** TASK STATEMENT **
Each line that includes the word "increment" should be copied from the records.

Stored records
========================
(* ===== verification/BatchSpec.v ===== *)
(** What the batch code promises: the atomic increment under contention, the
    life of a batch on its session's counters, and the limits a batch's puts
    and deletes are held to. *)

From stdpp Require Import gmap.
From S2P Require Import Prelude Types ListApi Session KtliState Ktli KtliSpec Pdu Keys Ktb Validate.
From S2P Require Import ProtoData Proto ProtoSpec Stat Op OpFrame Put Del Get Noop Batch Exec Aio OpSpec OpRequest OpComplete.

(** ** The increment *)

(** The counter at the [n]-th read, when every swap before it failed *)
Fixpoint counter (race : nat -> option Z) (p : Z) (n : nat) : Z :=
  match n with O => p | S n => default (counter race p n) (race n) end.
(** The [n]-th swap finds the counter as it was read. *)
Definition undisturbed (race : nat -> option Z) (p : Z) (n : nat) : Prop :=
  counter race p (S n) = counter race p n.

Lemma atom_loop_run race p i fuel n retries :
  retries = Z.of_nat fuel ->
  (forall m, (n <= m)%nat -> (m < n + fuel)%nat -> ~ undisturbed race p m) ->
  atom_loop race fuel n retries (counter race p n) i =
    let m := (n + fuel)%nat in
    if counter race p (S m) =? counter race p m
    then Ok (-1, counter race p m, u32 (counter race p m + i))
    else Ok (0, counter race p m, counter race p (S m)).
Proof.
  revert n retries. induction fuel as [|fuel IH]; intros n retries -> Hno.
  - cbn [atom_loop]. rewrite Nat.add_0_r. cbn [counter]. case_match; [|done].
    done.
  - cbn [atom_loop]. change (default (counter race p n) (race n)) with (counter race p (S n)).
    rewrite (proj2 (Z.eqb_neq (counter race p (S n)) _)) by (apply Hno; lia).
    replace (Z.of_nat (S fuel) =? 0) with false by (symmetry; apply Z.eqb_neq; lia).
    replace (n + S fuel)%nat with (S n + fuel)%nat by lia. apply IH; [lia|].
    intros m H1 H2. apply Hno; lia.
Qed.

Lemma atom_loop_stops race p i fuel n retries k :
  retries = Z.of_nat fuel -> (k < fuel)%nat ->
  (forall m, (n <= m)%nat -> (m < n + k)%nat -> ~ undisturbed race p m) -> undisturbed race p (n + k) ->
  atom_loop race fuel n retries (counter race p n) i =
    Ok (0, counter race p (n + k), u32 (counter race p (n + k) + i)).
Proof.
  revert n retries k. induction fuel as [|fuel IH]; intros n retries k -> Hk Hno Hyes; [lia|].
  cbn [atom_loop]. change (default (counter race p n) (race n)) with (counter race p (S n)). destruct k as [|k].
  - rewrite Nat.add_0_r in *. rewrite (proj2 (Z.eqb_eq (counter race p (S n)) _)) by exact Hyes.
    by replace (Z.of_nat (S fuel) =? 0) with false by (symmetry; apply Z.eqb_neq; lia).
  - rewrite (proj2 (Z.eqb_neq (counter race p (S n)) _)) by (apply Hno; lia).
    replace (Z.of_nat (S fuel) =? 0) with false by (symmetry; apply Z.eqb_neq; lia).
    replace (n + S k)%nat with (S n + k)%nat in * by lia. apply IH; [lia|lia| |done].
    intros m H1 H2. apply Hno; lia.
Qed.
========================
** SOLUTION TO THIS PROBLEM **
(** What the batch code promises: the atomic increment under contention, the
(** ** The increment *)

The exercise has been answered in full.